● **WORK REQUEST**
Copy out, from the data below, each line in which the word "then" occurs.

****************************************

Lemma package_entries_get fs rel c : (rel, c) ∈ package_entries fs <-> map_get rel fs = Some c.
Proof.
  unfold package_entries. rewrite elem_of_In, in_map_iff. split.
  - intros (k & [= -> <-] & Hk). apply elem_of_In, elem_of_stable_sort in Hk. destruct (map_get rel fs) eqn:E; [done|].
    by apply map_get_None in E.
  - intros E. exists rel. rewrite E. split; [done|]. apply elem_of_In, elem_of_stable_sort. apply map_get_elem in E.
    apply list_elem_of_fmap. by exists (rel, c).
Qed.

(** Packages of text files have different entries in the cache. *)
Lemma package_digest_exact fs gs :
  (forall a b, sha256Hex a = sha256Hex b -> a = b) ->
  (forall rel c, map_get rel fs = Some c \/ map_get rel gs = Some c -> no_nul rel = true /\ no_nul c = true) ->
  packageSourceDigest fs = packageSourceDigest gs -> forall rel, map_get rel fs = map_get rel gs.
Proof.
  intros Hsha Ht E%Hsha. apply (f_equal chars) in E. rewrite !chars_str in E.
  apply hashed_inj in E.
  - intros rel. destruct (map_get rel fs) as [c|] eqn:Ef.
    + apply package_entries_get in Ef. rewrite E in Ef. by apply package_entries_get in Ef.
    + destruct (map_get rel gs) as [c|] eqn:Eg; [|done]. apply package_entries_get in Eg. rewrite <- E in Eg.
      apply package_entries_get in Eg. congruence.
  - apply Forall_forall. intros [rel c] H%package_entries_get. by apply (Ht rel c); left.
  - apply Forall_forall. intros [rel c] H%package_entries_get. by apply (Ht rel c); right.
Qed.

(** A file that contains NUL can stand for two files, and the versions of the key
    are not delimited: whatever the hash, different packages share a digest, and an
    upgrade of two components can keep the key. *)
Theorem cache_key_hazards :
  let content := String "x" (String NUL (String "b" (String NUL "y"))) in
  packageSourceDigest [("a", content)] = packageSourceDigest [("a", "x"); ("b", "y")] /\
  forall d, moduleMapCacheKey d (MkVersions "22.1.1" "23.0.0" "1.0.0" "1.0.0") =
            moduleMapCacheKey d (MkVersions "22.1.12" "3.0.0" "1.0.0" "1.0.0").
Proof. by split. Qed.
End Builder.

(** ** A package *)

(** Parsers that read the sources of the sample: a static import, a template
    literal in a dynamic import, and JSON. *)
Definition sample_source (src loc : string) : option (list string * list string) :=
  if String.eqb src "import a" then Some (["./a"], ["main"])
  else if String.eqb src "import(`../lib/data`)" then Some ([], ["lazy"])
  else if String.eqb src "export default [1]" then Some ([], ["default"])
  else None.

Definition sample_parse (src : string) : option js :=
  if String.eqb src "import(`../lib/data`)" then
    Some (JsObject [("type", JsString "File"); ("loc", JsAtom); ("body", JsArray [JsObject [("type", JsString "ImportExpression");
      ("source", JsObject [("type", JsString "TemplateLiteral"); ("quasis", JsArray [JsObject [("value",
        JsObject [("cooked", JsString "../lib/data")])]])])]])])
  else Some (JsObject []).

Definition sample_package : PluginPackageSource :=
  MkPackage "notes" "src/index.js" [("src/index.js", "import a"); ("src/a.mjs", "import(`../lib/data`)"); ("lib/data.json", "[1]");
    ("unused.js", "syntax error")].

Definition sample_build := buildModuleGraph (N := Z) sample_source sample_parse (fun s => s) sample_package default_options.

Example sample_ids :
  match sample_build with Some (Ok (g, _)) => map id (records g) | _ => [] end = ["lib/data.json"; "src/a.mjs"; "src/index.js"].
Proof. vm_compute. reflexivity. Qed.

Definition sample_graph : PluginModuleGraph := match sample_build with Some (Ok (g, _)) => g | _ => MkGraph "" "" [] end.

Lemma build_equivalence_witness :
  exists res, sample_build = Some res /\
    (is_ok res = true <-> map_has "src/index.js" (files sample_package) = true /\
       buildable (N := Z) sample_source sample_parse sample_package default_options) /\ is_ok res = true.
Proof.
  destruct (build_equivalence (N := Z) sample_source sample_parse (fun s => s) sample_package default_options) as (res & E & H & _);
    [discriminate|].
  exists res. split; [exact E|]. split; [exact H|].
  assert (E' : match sample_build with Some r => is_ok r | None => false end = true) by (vm_compute; reflexivity).
  unfold sample_build in E'. rewrite E in E'. exact E'.
Defined.

Lemma built_graph_loads_witness :
  exists p, prepareModuleGraph sample_graph = Ok p /\
    forall r, r ∈ records sample_graph ->
      forall s, mentions sample_source sample_parse sample_package (id r) (source r) s -> exists r', r' ∈ records sample_graph /\
         resolveGraphSpecifier p s (location r) = Ok (location r').
Proof.
  destruct (built_graph_loads (N := Z) sample_source sample_parse (fun s => s) sample_package default_options sample_graph [])
    as (p & Hp & _ & H); [reflexivity | reflexivity | discriminate | reflexivity | vm_compute; reflexivity |].
  exists p. split; [exact Hp|]. intros r Hr s Hs. destruct (H r Hr) as (_ & H2 & _).
  destruct (H2 s Hs) as (r' & Hr' & _ & E). exists r'. split; [exact Hr'|exact E].
Defined.

(** The entry of the sample answers the code of its import. *)
Example sample_resolves :
  match prepareModuleGraph sample_graph with
  | Ok p => resolveGraphSpecifier p "./a" "neotavern-plugin://notes/src/index.js"
  | Throw e => Throw e
  end = Ok "neotavern-plugin://notes/src/a.mjs".
Proof. vm_compute. reflexivity. Qed.
End ModuleGraph.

****************************************

● **ANSWER SECTION**
  if String.eqb src "import a" then Some (["./a"], ["main"])
  else if String.eqb src "import(`../lib/data`)" then Some ([], ["lazy"])
  else if String.eqb src "export default [1]" then Some ([], ["default"])
  if String.eqb src "import(`../lib/data`)" then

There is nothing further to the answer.